**What you are asked to do**
Whenever the string "Global" turns up in a line below, that line should be copied.

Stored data
┌──

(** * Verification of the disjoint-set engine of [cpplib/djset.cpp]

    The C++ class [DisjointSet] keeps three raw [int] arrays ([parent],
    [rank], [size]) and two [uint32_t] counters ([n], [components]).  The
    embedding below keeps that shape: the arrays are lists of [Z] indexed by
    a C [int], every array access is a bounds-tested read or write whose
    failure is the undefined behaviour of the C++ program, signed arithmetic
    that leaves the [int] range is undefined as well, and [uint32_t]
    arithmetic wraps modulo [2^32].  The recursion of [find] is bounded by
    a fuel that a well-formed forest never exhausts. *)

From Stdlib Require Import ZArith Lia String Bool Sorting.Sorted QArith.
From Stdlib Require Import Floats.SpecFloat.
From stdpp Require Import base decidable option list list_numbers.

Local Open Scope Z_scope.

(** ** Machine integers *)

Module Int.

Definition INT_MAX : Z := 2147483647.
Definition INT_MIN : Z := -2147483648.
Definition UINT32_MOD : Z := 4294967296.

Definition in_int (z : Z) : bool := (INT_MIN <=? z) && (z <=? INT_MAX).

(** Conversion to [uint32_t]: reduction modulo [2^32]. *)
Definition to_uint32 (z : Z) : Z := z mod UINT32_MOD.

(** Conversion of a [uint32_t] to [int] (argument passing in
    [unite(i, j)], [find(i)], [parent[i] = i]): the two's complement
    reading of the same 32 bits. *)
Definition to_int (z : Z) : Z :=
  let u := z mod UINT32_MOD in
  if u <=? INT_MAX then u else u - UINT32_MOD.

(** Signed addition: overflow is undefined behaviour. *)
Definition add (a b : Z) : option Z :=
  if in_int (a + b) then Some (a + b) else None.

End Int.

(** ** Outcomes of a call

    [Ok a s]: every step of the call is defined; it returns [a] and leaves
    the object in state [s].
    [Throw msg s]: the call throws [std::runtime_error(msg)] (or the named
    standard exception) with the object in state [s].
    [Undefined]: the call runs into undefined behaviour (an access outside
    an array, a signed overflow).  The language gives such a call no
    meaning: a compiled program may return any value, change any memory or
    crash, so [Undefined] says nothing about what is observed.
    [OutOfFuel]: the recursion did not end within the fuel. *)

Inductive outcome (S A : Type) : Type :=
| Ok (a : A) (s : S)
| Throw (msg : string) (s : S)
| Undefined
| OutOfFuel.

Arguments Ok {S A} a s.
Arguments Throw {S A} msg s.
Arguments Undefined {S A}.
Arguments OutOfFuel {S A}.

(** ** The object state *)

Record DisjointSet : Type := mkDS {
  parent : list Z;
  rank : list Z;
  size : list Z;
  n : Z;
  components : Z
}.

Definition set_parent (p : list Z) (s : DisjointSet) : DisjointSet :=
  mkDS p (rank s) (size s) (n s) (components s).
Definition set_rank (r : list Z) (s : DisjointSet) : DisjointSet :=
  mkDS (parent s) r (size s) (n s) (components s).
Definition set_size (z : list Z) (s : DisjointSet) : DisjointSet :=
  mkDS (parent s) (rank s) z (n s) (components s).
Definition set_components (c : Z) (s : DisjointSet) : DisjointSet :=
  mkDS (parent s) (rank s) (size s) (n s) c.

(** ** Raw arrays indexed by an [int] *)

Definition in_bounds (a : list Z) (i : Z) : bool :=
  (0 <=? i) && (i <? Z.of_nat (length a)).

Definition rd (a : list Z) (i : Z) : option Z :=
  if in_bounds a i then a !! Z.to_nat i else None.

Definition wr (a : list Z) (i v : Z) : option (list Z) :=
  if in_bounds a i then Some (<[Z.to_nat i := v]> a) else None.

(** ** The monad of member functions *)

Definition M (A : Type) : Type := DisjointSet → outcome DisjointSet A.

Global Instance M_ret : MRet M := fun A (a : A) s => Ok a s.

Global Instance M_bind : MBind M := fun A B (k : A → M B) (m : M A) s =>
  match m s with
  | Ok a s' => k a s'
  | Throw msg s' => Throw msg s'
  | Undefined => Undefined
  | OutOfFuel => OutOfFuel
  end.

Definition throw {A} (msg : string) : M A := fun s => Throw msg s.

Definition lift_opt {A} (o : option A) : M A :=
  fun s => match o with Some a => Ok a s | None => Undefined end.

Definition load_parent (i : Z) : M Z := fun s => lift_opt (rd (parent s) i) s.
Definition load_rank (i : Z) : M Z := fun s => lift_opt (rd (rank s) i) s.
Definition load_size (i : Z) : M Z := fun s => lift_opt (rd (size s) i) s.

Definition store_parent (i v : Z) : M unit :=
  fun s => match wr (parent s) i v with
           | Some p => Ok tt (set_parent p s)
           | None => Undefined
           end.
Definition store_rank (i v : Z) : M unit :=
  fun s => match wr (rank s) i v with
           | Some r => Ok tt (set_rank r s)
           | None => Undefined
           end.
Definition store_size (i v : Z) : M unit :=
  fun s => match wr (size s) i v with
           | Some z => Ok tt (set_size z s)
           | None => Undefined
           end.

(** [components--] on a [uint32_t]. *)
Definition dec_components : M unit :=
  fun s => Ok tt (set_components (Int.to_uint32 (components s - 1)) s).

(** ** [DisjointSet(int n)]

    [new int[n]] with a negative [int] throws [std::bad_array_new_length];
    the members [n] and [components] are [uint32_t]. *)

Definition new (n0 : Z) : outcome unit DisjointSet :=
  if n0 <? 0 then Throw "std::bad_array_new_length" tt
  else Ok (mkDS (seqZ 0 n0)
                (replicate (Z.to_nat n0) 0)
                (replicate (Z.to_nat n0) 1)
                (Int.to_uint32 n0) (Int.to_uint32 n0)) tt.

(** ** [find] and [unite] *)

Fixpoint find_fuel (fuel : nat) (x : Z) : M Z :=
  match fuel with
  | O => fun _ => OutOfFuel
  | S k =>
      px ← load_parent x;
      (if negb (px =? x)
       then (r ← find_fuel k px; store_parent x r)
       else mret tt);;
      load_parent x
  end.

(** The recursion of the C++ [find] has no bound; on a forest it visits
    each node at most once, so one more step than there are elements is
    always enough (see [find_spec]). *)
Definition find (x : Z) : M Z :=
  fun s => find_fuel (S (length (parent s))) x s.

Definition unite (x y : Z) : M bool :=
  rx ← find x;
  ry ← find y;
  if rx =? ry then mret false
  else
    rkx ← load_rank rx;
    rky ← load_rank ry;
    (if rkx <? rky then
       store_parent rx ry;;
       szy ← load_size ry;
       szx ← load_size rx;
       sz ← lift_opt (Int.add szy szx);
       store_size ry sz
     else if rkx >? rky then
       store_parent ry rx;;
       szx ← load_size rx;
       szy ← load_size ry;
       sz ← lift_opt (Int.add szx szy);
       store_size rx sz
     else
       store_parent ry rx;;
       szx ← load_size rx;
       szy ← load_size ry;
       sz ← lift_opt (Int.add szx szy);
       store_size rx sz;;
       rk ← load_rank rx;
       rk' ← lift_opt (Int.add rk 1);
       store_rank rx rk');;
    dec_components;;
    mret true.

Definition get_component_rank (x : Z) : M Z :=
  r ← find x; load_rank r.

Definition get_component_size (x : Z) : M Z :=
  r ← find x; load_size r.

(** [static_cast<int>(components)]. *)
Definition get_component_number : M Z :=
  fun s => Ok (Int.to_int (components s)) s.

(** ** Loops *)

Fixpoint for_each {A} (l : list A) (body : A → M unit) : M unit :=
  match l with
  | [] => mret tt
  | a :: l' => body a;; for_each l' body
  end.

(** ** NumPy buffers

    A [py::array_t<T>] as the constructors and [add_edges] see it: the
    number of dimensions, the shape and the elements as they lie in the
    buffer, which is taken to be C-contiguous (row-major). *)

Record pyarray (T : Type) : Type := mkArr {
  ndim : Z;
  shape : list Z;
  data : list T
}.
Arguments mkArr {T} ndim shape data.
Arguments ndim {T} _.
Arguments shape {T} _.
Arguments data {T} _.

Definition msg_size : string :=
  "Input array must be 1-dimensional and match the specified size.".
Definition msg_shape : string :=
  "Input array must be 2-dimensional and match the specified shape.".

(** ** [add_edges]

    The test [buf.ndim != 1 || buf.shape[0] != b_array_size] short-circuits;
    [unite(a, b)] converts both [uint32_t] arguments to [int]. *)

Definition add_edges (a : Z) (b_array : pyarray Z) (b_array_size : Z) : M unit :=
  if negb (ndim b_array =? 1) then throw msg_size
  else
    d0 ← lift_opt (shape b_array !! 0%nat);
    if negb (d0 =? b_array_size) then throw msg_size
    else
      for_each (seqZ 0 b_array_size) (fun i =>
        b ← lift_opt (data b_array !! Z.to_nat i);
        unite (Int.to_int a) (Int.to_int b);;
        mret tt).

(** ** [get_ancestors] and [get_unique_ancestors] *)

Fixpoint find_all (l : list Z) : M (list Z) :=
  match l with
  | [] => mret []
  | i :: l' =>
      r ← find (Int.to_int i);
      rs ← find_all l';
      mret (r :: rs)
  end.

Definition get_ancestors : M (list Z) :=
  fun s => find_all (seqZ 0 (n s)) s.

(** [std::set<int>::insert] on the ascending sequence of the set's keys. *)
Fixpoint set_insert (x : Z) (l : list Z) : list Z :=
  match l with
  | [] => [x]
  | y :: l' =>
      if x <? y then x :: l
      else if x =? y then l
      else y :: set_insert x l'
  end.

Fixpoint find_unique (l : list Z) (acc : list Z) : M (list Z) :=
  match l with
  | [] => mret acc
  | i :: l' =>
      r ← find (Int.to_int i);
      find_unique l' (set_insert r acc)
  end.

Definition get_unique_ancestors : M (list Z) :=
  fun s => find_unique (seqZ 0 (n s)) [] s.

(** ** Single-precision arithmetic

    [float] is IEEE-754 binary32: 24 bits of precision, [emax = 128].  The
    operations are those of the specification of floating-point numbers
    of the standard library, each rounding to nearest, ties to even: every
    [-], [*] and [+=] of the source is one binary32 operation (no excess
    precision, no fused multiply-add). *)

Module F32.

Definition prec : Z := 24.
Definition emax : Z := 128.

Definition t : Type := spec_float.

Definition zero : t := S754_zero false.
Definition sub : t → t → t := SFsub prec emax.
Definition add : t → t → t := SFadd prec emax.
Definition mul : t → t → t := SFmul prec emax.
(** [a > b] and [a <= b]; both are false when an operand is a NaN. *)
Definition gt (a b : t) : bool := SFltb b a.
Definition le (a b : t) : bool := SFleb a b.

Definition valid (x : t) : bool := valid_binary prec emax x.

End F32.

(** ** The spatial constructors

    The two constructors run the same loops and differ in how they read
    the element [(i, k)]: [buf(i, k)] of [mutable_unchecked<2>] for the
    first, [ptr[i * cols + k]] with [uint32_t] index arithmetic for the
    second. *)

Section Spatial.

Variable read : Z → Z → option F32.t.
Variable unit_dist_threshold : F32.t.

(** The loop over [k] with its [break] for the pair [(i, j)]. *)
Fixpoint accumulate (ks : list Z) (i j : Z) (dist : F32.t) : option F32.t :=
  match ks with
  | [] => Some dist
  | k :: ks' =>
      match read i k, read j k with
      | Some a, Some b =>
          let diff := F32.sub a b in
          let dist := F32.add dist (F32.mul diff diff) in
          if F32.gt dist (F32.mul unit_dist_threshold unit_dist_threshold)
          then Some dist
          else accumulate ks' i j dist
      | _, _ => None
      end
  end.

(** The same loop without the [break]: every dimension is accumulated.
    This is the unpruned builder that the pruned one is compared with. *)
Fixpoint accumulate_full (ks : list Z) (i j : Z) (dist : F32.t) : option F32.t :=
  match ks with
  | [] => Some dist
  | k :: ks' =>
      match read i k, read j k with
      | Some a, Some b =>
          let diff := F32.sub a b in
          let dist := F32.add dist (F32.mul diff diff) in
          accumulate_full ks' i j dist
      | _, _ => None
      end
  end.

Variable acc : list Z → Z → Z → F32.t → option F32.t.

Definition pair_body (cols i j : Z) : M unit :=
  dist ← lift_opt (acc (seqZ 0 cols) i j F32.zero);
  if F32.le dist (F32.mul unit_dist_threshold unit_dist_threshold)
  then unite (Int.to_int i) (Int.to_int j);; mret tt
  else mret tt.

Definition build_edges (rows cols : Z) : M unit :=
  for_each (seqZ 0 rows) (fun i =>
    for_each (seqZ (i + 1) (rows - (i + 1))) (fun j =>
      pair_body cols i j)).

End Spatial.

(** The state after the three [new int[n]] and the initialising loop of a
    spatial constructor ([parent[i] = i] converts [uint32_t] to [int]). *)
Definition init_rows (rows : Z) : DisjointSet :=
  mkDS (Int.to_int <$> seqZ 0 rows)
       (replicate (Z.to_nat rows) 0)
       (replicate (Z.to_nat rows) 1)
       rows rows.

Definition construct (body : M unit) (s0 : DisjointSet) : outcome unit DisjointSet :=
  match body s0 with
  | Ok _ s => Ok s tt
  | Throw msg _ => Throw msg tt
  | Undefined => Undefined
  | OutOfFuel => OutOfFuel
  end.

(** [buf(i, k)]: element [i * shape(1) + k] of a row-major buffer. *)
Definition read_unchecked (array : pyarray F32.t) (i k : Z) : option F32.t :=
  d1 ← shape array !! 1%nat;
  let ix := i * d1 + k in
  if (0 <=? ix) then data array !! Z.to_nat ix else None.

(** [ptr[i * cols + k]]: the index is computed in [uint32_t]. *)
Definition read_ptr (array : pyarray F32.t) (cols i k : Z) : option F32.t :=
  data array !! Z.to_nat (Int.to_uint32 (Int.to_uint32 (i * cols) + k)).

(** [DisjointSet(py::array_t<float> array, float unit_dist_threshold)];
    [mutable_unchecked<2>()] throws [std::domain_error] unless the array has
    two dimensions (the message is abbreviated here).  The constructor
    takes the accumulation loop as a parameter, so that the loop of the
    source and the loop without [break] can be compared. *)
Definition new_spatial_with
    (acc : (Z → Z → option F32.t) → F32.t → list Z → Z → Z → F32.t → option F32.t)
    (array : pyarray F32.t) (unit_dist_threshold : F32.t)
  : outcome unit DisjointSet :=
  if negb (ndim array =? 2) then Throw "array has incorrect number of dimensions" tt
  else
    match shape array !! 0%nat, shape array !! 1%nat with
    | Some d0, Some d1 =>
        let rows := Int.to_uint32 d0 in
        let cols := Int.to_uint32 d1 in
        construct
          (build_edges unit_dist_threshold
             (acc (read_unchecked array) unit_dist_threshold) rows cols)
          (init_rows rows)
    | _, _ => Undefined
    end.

└──
┌──

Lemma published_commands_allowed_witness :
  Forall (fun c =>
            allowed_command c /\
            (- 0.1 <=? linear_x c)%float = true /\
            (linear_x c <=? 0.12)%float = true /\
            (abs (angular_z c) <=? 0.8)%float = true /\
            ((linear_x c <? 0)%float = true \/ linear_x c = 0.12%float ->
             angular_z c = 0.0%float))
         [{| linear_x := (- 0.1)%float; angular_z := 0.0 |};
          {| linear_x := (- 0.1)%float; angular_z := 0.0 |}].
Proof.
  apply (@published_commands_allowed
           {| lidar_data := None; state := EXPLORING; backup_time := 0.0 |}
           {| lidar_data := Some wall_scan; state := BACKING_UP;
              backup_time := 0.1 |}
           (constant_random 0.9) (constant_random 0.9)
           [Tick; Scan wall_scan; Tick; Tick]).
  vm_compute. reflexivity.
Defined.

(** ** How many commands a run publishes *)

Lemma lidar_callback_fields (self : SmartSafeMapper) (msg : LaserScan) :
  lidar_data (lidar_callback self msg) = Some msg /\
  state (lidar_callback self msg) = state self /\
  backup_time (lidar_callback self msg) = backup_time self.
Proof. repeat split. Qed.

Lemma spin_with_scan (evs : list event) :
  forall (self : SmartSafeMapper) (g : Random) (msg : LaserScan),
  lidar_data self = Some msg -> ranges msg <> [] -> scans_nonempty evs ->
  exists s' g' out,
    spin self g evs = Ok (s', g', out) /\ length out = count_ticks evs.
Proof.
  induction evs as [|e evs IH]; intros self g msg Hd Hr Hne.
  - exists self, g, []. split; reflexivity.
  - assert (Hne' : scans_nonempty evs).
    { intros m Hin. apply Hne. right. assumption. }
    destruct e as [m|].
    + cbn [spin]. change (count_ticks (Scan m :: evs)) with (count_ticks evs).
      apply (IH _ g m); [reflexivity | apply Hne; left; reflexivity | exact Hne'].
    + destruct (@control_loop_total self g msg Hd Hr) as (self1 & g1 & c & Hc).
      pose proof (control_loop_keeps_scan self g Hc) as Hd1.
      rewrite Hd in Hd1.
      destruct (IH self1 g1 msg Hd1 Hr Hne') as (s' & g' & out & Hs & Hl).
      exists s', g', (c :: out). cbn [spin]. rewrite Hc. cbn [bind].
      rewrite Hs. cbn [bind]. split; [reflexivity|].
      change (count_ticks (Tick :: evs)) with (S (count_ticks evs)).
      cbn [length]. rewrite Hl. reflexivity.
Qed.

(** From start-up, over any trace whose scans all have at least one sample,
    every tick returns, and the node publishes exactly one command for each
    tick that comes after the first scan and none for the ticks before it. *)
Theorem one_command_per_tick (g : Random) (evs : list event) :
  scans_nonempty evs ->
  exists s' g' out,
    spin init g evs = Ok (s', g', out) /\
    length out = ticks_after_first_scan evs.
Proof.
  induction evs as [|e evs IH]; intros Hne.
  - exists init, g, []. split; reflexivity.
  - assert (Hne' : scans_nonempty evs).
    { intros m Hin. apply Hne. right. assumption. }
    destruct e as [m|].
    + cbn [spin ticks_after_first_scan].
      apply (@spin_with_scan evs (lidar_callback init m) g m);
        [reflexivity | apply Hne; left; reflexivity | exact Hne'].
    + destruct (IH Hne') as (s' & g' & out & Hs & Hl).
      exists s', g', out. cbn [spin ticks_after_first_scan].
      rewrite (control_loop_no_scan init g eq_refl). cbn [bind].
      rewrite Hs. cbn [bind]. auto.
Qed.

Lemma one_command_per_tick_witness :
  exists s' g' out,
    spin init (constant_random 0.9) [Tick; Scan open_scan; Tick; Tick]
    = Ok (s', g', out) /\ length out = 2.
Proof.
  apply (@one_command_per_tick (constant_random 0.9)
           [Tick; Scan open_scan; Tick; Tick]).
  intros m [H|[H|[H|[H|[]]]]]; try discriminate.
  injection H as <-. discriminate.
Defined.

└──

**Output for this exercise**
Global Instance M_ret : MRet M := fun A (a : A) s => Ok a s.
Global Instance M_bind : MBind M := fun A B (k : A → M B) (m : M A) s =>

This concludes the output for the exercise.